---------- ENTRIES SHOWN ----------
Lemma group_by_inv l :
  dict_wf (group_by l) /\
  (forall k, default [] (dict_get (group_by l) k) = filter (fun x => key x = k) l) /\
  (forall k b, dict_get (group_by l) k = Some b -> b <> []).
Proof.
  unfold group_by. induction l as [|x l (IH1 & IH2 & IH3)] using rev_ind; [split_and!; [constructor|done|done]|].
  rewrite foldl_app. simpl. split_and!.
  - by apply dict_set_wf.
  - intros k. rewrite dict_append_get, filter_app, filter_cons, <- !IH2.
    case_decide as Hk; [subst; by rewrite decide_True|]. rewrite decide_False by congruence. by rewrite app_nil_r.
  - intros k b. unfold dict_append. rewrite dict_get_set. case_decide; [|apply IH3].
    intros [= <-] Hnil. by apply app_eq_nil in Hnil as [_ ?].
Qed.

Lemma group_by_get l k b :
  dict_get (group_by l) k = Some b <-> b = filter (fun x => key x = k) l /\ b <> [].
Proof.
  destruct (group_by_inv l) as (_ & H2 & H3). specialize (H2 k). specialize (H3 k).
  destruct (dict_get (group_by l) k) as [b'|]; simpl in *.
  - specialize (H3 b' eq_refl). split; [intros [= <-]; done|]. intros [-> _]. by rewrite <- H2.
  - split; [done|]. intros [-> Hb]. by rewrite <- H2 in Hb.
Qed.

Lemma group_by_wf l : dict_wf (group_by l).
Proof. apply group_by_inv. Qed.
End Grouping.

(** ** [sorted(l, key=...)]: stable *)

Section Sorted.
Context {A : Type} (key : A -> Z).

Fixpoint insert_by (x : A) (l : list A) : list A :=
  match l with
  | [] => [x]
  | y :: l => if (key x <=? key y)%Z then x :: y :: l else y :: insert_by x l
  end.

Definition sorted_by (l : list A) : list A := foldr insert_by [] l.

Lemma insert_by_perm x l : insert_by x l ≡ₚ x :: l.
Proof.
  induction l as [|y l IH]; simpl; [done|]. destruct (key x <=? key y)%Z; [done|].
  rewrite IH. apply Permutation_swap.
Qed.

Lemma sorted_by_perm l : sorted_by l ≡ₚ l.
Proof. induction l as [|x l IH]; simpl; [done|]. by rewrite insert_by_perm, IH. Qed.

Lemma insert_by_sorted x l :
  StronglySorted (fun a b => key a <= key b)%Z l -> StronglySorted (fun a b => key a <= key b)%Z (insert_by x l).
Proof.
  induction 1 as [|y l Hs IH Hy]; simpl; [by repeat constructor|].
  destruct (Z.leb_spec (key x) (key y)); constructor; try constructor; try done.
  - eapply Forall_impl; [exact Hy|]. simpl. lia.
  - rewrite insert_by_perm. constructor; [lia|done].
Qed.

Lemma sorted_by_sorted l : StronglySorted (fun a b => key a <= key b)%Z (sorted_by l).
Proof. induction l as [|x l IH]; simpl; [constructor|]. by apply insert_by_sorted. Qed.
End Sorted.
(* ===== verification/Instruments.v ===== *)
(** * Instrument metadata: [instruments.py]

    Strings are ASCII.  [mk_InstrumentSpec] is the dataclass constructor with its
    [__post_init__]. *)

From S2P Require Import Prelude Numeric.

Open Scope Z_scope.

Inductive AssetClass :=
  | AC_UNKNOWN | AC_EQUITY | AC_FUTURE | AC_OPTION | AC_FX | AC_CRYPTO | AC_FIXED_INCOME | AC_BASKET.

Inductive Tradability :=
  | TR_ACTIVE | TR_IGNORED | TR_UNTRADEABLE | TR_DUPLICATE | TR_BAD.

#[export] Instance AssetClass_eq_dec : EqDecision AssetClass.
Proof. solve_decision. Defined.
#[export] Instance Tradability_eq_dec : EqDecision Tradability.
Proof. solve_decision. Defined.

(** ** Strings: [str.upper] and [str.isalpha] *)

Definition ascii_upper (c : Ascii.ascii) : Ascii.ascii :=
  let n := Ascii.N_of_ascii c in
  if ((97 <=? n) && (n <=? 122))%N then Ascii.ascii_of_N (n - 32) else c.

Definition ascii_isalpha (c : Ascii.ascii) : bool :=
  let n := Ascii.N_of_ascii c in
  ((65 <=? n) && (n <=? 90) || (97 <=? n) && (n <=? 122))%N.

Fixpoint str_upper (s : string) : string :=
  match s with
  | EmptyString => EmptyString
  | String c s => String (ascii_upper c) (str_upper s)
  end.

Fixpoint str_all (p : Ascii.ascii -> bool) (s : string) : bool :=
  match s with
  | EmptyString => true
  | String c s => p c && str_all p s
  end.

(** [s.isalpha()] is false of the empty string. *)
Definition str_isalpha (s : string) : bool :=
  negb (String.eqb s "") && str_all ascii_isalpha s.

(** The guard [len(code) != 3 or not code.isalpha()] of [instruments.py] and
    [currency.py], negated. *)
Definition currency_ok (code : string) : bool :=
  bool_decide (String.length code = 3%nat) && str_isalpha code.

(** [currency.py] [_currency_code] *)
Definition currency_code (value : string) : result string :=
  let code := str_upper value in
  unless currency_ok code raise ValueError "must be a three-letter alphabetic code" ;;
  Ok code.

Section InstrumentSpec.
Context `{PyFloat F}.

Record InstrumentSpec := {
  asset_class : AssetClass;
  currency : string;
  tick_size : option F;
  exchange_calendar : option string;
  trading_timezone : option string;
  liquidity_group : option string;
  tradability : Tradability;
  duplicate_of : option string;
}.

Definition default_InstrumentSpec : InstrumentSpec := {|
  asset_class := AC_UNKNOWN; currency := "USD"; tick_size := None; exchange_calendar := None;
  trading_timezone := None; liquidity_group := None; tradability := TR_ACTIVE; duplicate_of := None |}.

(** [not self.duplicate_of]: [None] or the empty string. *)
Definition missing_name (o : option string) : bool :=
  match o with None => true | Some s => String.eqb s "" end.

(** [__post_init__] *)
Definition mk_InstrumentSpec (s : InstrumentSpec) : result InstrumentSpec :=
  let code := str_upper (currency s) in
  unless currency_ok code raise ValueError "currency must be a three-letter alphabetic code" ;;
  whenever (match tick_size s with
            | Some t => negb (f_isfinite t) || f_leb t f_zero
            | None => false
            end) raise ValueError "tick_size must be finite and positive" ;;
  whenever bool_decide (tradability s = TR_DUPLICATE) && missing_name (duplicate_of s)
    raise ValueError "duplicate instruments must identify duplicate_of" ;;
  whenever negb (bool_decide (tradability s = TR_DUPLICATE)) && bool_decide (is_Some (duplicate_of s))
    raise ValueError "duplicate_of is only valid for duplicate instruments" ;;
  Ok {| asset_class := asset_class s; currency := code; tick_size := tick_size s;
        exchange_calendar := exchange_calendar s; trading_timezone := trading_timezone s;
        liquidity_group := liquidity_group s; tradability := tradability s;
        duplicate_of := duplicate_of s |}.

Definition opt_eqb {A} (eqb : A -> A -> bool) (a b : option A) : bool :=
  match a, b with
  | None, None => true
  | Some a, Some b => eqb a b
  | _, _ => false
  end.

(** The dataclass [==]. *)
Definition spec_eqb (a b : InstrumentSpec) : bool :=
  bool_decide (asset_class a = asset_class b) && String.eqb (currency a) (currency b) &&
  opt_eqb f_eqb (tick_size a) (tick_size b) &&
  bool_decide (exchange_calendar a = exchange_calendar b) &&
  bool_decide (trading_timezone a = trading_timezone b) &&
  bool_decide (liquidity_group a = liquidity_group b) &&
  bool_decide (tradability a = tradability b) && bool_decide (duplicate_of a = duplicate_of b).

(** What the constructor guarantees. *)
Definition spec_wf (s : InstrumentSpec) : Prop :=
  currency_ok (currency s) = true /\ str_upper (currency s) = currency s /\
  (forall t, tick_size s = Some t -> f_isfinite t = true /\ f_leb t f_zero = false) /\
  (tradability s = TR_DUPLICATE <-> exists n, duplicate_of s = Some n) /\
  duplicate_of s <> Some "".
End InstrumentSpec.

Arguments InstrumentSpec F : clear implicits.

Lemma ascii_upper_idem c : ascii_upper (ascii_upper c) = ascii_upper c.
Proof. destruct c as [[] [] [] [] [] [] [] []]; reflexivity. Qed.

Lemma str_upper_idem s : str_upper (str_upper s) = str_upper s.
Proof. induction s as [|c s IH]; simpl; [done|]. by rewrite ascii_upper_idem, IH. Qed.

Lemma currency_code_idem s c : currency_code s = Ok c -> currency_code c = Ok c.
Proof.
  unfold currency_code. intros Hc. inv_ok Hc. rewrite str_upper_idem. by rewrite Hguard.
Qed.

Lemma mk_InstrumentSpec_wf `{PyFloat F} (s s' : InstrumentSpec F) :
  mk_InstrumentSpec s = Ok s' -> spec_wf s'.
Proof.
  unfold mk_InstrumentSpec. intros Hs. inv_ok Hs. bools. unfold spec_wf. simpl.
  split_and!; [done|by rewrite str_upper_idem| | |].
  - intros t Ht. rewrite Ht in *. bools. by split.
  - split; intros Hd.
    + rewrite bool_decide_true in * by done. simpl in *.
      destruct (duplicate_of s); [eauto|done].
    + destruct Hd as [n Hn]. rewrite Hn in *. rewrite (bool_decide_true (is_Some _)) in * by eauto.
      rewrite andb_true_r in *. bools. done.
  - intros Hd. rewrite Hd in *. simpl in *. rewrite andb_true_r in *. by rewrite Hguard1 in Hguard2.
Qed.
(* ===== verification/Contracts.v ===== *)
(** * Contracts and contract groups: [pq_types.py], [ContractGroup] and [Contract]

    Object identity ([is]) is equality of object ids.  A group's mutable
    dictionary of contracts and the two class-level registries are one state,
    [registry]; every class or static method is a computation on it. *)

From S2P Require Import Prelude Numeric Instruments.
From Stdlib Require Import QArith Qcanon Lqa SpecFloat.

Open Scope Z_scope.

Section Scalars.
Context `{PyFloat F}.

(** [_whole_quantity] *)
Definition whole_quantity (value : pyval F) : result Z :=
  let msg := ValueError "must be finite and nonzero, in whole shares or contracts" in
  unless is_real value raise msg ;;
  finite ← np_isfinite value;
  unless finite raise msg ;;
  match value with
  | PInt z | PNpInt z => whenever int_isclose0 z raise msg ;; Ok z
  | PFloat x | PNpFloat x =>
      whenever f_isclose x f_zero raise msg ;;
      unless f_is_integer x raise msg ;;
      Ok (f_trunc x)
  | _ => Err msg
  end.

(** [_finite_real] *)
Definition finite_real (value : pyval F) : result F :=
  let msg := ValueError "must be a finite real number" in
  unless is_real value raise msg ;;
  finite ← np_isfinite value;
  unless finite raise msg ;;
  py_float value.
End Scalars.

(** ** Namespaces *)

(** A [SimpleNamespace]: attribute names and values. *)
Abbreviation ns F := (list (string * pyval F)).

(** [==] of two namespaces compares their dictionaries. *)
Definition ns_eqb `{PyFloat F} (a b : ns F) : bool :=
  bool_decide (length a = length b) &&
  forallb (fun '(k, v) => match dict_get b k with Some w => py_eqb v w | None => false end) a.

(** ** Objects *)

Record group := Group { cg_oid : positive; cg_name : string }.

#[export] Instance group_eq_dec : EqDecision group.
Proof. solve_decision. Defined.

Definition is_group (a b : group) : bool := bool_decide (cg_oid a = cg_oid b).

#[local] Set Warnings "-register-all".

Section Registry.
Context `{PyFloat F}.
----------
> EXERCISE OBJECTIVE
List every line above containing the word "From".

> EXERCISE RESPONSE
From S2P Require Import Prelude Numeric.
From S2P Require Import Prelude Numeric Instruments.
From Stdlib Require Import QArith Qcanon Lqa SpecFloat.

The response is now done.